2）昆虫病毒载体。昆虫杆状病毒的衍生物作为载体具有的优点主要有高克隆容量，克隆外源DNA片段大小可高达100kb；具有高表达效率，外源DNA的表达量达到细胞蛋白质总量的25％ 左右，甚至更多；此外，它具有安全性，仅感染无脊椎动物，并不引起人和哺乳动物疾病。

3）植物病毒载体。一些RNA病毒和DNA病毒已被改造为植物基因工程载体。目前植物基因工程操作较多使用双链DNA病毒载体，如花椰菜花叶病毒载体。

7.人工染色体

酵母人工染色体（yeast artificial chromosome，YAC）是一类目前能容纳最大外源DNA片段人工构建的载体。

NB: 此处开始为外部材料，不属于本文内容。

(* ===== verification/TenureProtocol.v ===== *)
(** * The acquire-tenure protocol

    crates/paraegox-deployment/src/tenure_protocol.rs: the canonical request
    a controller signs to acquire a writer tenure, the response that carries
    the authority's proof, their digests, and the transport frames. *)

From Stdlib Require Import Strings.String.
From S2P Require Import Prelude Bytes KernelDigest Tlv ApplyContracts ApplyWire.
Open Scope rust_scope.

Definition ACQUIRE_REQUEST_MAGIC : list byte := ascii_bytes "PXATREQ" ++ [x00].
Definition ACQUIRE_RESPONSE_MAGIC : list byte := ascii_bytes "PXATRSP" ++ [x00].
Definition ACQUIRE_FRAME_MAGIC : list byte := ascii_bytes "PXATFRM" ++ [x00].
Definition REQUEST_AUTH_TRANSCRIPT_MAGIC : list byte :=
  ascii_bytes "ParaEGOX" ++ [x00] ++ ascii_bytes "acquire-tenure-request-auth".
Definition REQUEST_AUTH_TRANSCRIPT_DOMAIN : list byte :=
  ascii_bytes "paraegox.deployment.acquire-tenure.request-auth.ed25519.v1".
Definition INTENT_DIGEST_DOMAIN : list byte :=
  ascii_bytes "paraegox.deployment.acquire-tenure.intent.sha256.v1".
Definition REQUEST_DIGEST_DOMAIN : list byte :=
  ascii_bytes "paraegox.deployment.acquire-tenure.request.sha256.v1".
Definition RESPONSE_DIGEST_DOMAIN : list byte :=
  ascii_bytes "paraegox.deployment.acquire-tenure.response.sha256.v1".
Definition CONTROLLER_KEY_FINGERPRINT_DOMAIN : list byte :=
  ascii_bytes "paraegox.deployment.acquire-tenure.controller-key.sha256.v1".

酵母染色体的控制系统主要包括三部分：① 着丝粒（centromere，CEN），它的作用是使染色体的附着粒与有丝分裂的纺锤丝相连，保证染色体在细胞分裂过程中正确分配到子代细胞；② 端粒（telomere，TEL），位于染色体两个末端，功能是保护染色体两端，保证染色体的正常复制，防止染色体DNA复制过程中两端序列的丢失；③ 酵母自主复制序列（autonomously replicating sequence，ARS），其功能与酵母细胞复制有关。

YAC克隆外源DNA能力非常大，一个YAC可插入长达106碱基以上DNA片段。因此YAC既保证所插入外源基因结构的完整性，又大大减少基因库所要求克隆的数目。目前YAC已成为构建高等真核生物基因库的重要载体，并在人类基因组的研究中起着重要作用。除酵母人工染色体外，现已构建的细菌人工染色体（BAC）更便于基因工程操作，在人类基因组研究中正被广泛应用。